Mr. Calle’s work has been exhibited at the National Gallery of Art in Washington, the National Cowboy and Western Heritage Museum in Oklahoma City and elsewhere.

With Chris, he designed two 1994 stamps — a 29-cent first-class stamp and a $9.95 express-mail stamp — commemorating the moon landing’s 25th anniversary. Father and son also collaborated on stamps for Sweden, the Marshall Islands, Micronesia and the United Nations.

Paul Calle was born on the Lower East Side of Manhattan on March 3, 1928. He earned a bachelor’s degree from Pratt Institute in Brooklyn and during the Korean War was an illustrator for the Army.

Early in his career, Mr. Calle did cover artwork for science-fiction pulp magazines like Galaxy, Fantasy Fiction and Super Science Stories, as well as for general-interest publications like The Saturday Evening Post.

In 1962, he was among the inaugural group of artists chosen for the NASA Art Program, a documentary record of the space program that has produced thousands of works to date. Mr. Calle’s early art for the program includes a pair of 5-cent stamps, issued in 1967, depicting the Gemini capsule and the astronaut Ed White making the first American spacewalk in 1965.

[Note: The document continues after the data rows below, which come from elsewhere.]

(** ** What a keying means: the key's state at each instant *)

Fixpoint key_at (k : Keying) (t : Z) : bool :=
  match k with
  | [] => false
  | s :: k => if t <? s.(duration) then s.(key_down) else key_at k (t - s.(duration))
  end.

(** Adjacent segments differ in state and none has zero length. *)
Fixpoint alternating (k : Keying) : Prop :=
  match k with
  | [] => True
  | s :: k =>
      0 < s.(duration)
      /\ match k with [] => True | s' :: _ => s.(key_down) <> s'.(key_down) end
      /\ alternating k
  end.

Lemma total_cons s k : total (s :: k) = s.(duration) + total k.
Proof. done. Qed.

Lemma key_at_cons s k t :
  key_at (s :: k) t = if t <? s.(duration) then s.(key_down) else key_at k (t - s.(duration)).
Proof. done. Qed.

Lemma alternating_total k : alternating k -> 0 <= total k.
Proof.
  induction k as [|s k IH]; [done|]. intros (? & _ & ?%IH). rewrite total_cons. lia.
Qed.

Lemma push_zero k b : push k b 0 = k.
Proof. destruct k as [|s []]; done. Qed.

Lemma push_cons2 s s' k b d : push (s :: s' :: k) b d = s :: push (s' :: k) b d.
Proof. cbn. by destruct (d =? 0). Qed.

Lemma push_one s b d : d <> 0 ->
  push [s] b d = if Bool.eqb s.(key_down) b then [mk_Segment s.(key_down) (s.(duration) + d)]
                 else [s; mk_Segment b d].
Proof. intros Hd%Z.eqb_neq. cbn. by rewrite Hd. Qed.

Lemma push_head s k b d : exists s' k', push (s :: k) b d = s' :: k' /\ s'.(key_down) = s.(key_down).
Proof.
  destruct k as [|s' k]; [|rewrite push_cons2; eauto].
  destruct (Z.eq_dec d 0) as [->|Hd]; [rewrite push_zero; eauto|].
  rewrite push_one by done. destruct (Bool.eqb _ _); eauto.
Qed.

Lemma push_alternating k b d : alternating k -> 0 <= d -> alternating (push k b d).
Proof.
  intros Hk Hd. destruct (Z.eq_dec d 0) as [->|Hne]; [by rewrite push_zero|].
  induction k as [|s [|s' k] IH]; intros.
  - cbn. rewrite (proj2 (Z.eqb_neq d 0) Hne). cbn. lia.
  - rewrite push_one by done. destruct Hk as (? & _ & _).
    destruct (Bool.eqb_spec (key_down s) b); cbn; repeat split; lia || done.
  - rewrite push_cons2. destruct Hk as (? & Hdiff & Hk'). specialize (IH Hk').
    destruct (push_head s' k b d) as (s'' & k'' & E & Heq). rewrite E in *.
    split; [done|]. split; [congruence|exact IH].
Qed.
(* ===== verification/World.v ===== *)
(** * World: the stations of the world (cat-morse/src/scenario/world.rs)

    The DXCC entities with their prefixes, call formats, zones and call areas:
    the source's table, row for row, and what looks an entity up in it. *)

From S2P Require Import Prelude Text Tables.

Module Continent.
Inductive Continent : Type := Na | Sa | Eu | Af | As | Oc | An.
End Continent.
Abbreviation Continent := Continent.Continent.
#[export] Instance Continent_eq_dec : EqDecision Continent.
Proof. solve_decision. Defined.

Module Activity.
Inductive Activity : Type := Common | Regular | Uncommon | Rare.
End Activity.
Abbreviation Activity := Activity.Activity.
#[export] Instance Activity_eq_dec : EqDecision Activity.
Proof. solve_decision. Defined.

(** [Activity::weight]. *)
Definition activity_weight (a : Activity) : Z :=
  match a with
  | Activity.Common => 100 | Activity.Regular => 25 | Activity.Uncommon => 5 | Activity.Rare => 1
  end.

(** Where a call's digit comes from. *)
Inductive DigitRule : Type :=
| InPrefix
| OneOf (digits : list Z)
| FromRegion.

Record CallFormat : Type := mk_CallFormat {
  cf_prefixes : list text; cf_digit : DigitRule; cf_suffix : Z * Z; cf_weight : Z }.

(** A call area: its digit, the prefixes it is limited to if any, its zones,
    its subdivisions with their towns. *)
Record Region : Type := mk_Region {
  r_digit : Z; r_prefixes : list text; r_weight : Z; r_cq : Z; r_itu : Z;
  r_subdivisions : list (text * list text) }.

Record Entity : Type := mk_Entity {
  e_dxcc : Z; e_name : text; e_continent : Continent; e_cq : Z; e_itu : Z;
  e_prefixes : list text; e_formats : list CallFormat; e_regions : list Region;
  e_tag : option text; e_iso : option text; e_activity : Activity;
  e_names : Names.Names; e_towns : list text }.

On July 16, 1969, the day Apollo 11 was launched, Mr. Calle was the only artist allowed to observe the astronauts, Neil Armstrong, Michael Collins and Buzz Aldrin, as they readied themselves for the mission — eating breakfast, donning their spacesuits and the like. He captured their preparations in a series of intimate pen-and-ink sketches later exhibited at the National Air and Space Museum.

That morning, when the astronauts lifted off, one of the things they carried was the engraved printing plate of Mr. Calle’s commemorative stamp. As the moon lacked a post office, a proof made from the plate was hand-canceled by the men aboard the spacecraft.

Mr. Calle’s wife, the former Olga Wyhowanec, whom he married in 1951, died in 2003. Besides his son Chris, he is survived by another son, Paul P., a veterinarian at the Bronx Zoo; a daughter, Claudia Calle Beal; and six grandchildren.

Interviewed after the moon landing, Mr. Calle divulged the secret of his rigorous craft: “When you do a stamp,” he said, “think big, but draw small.”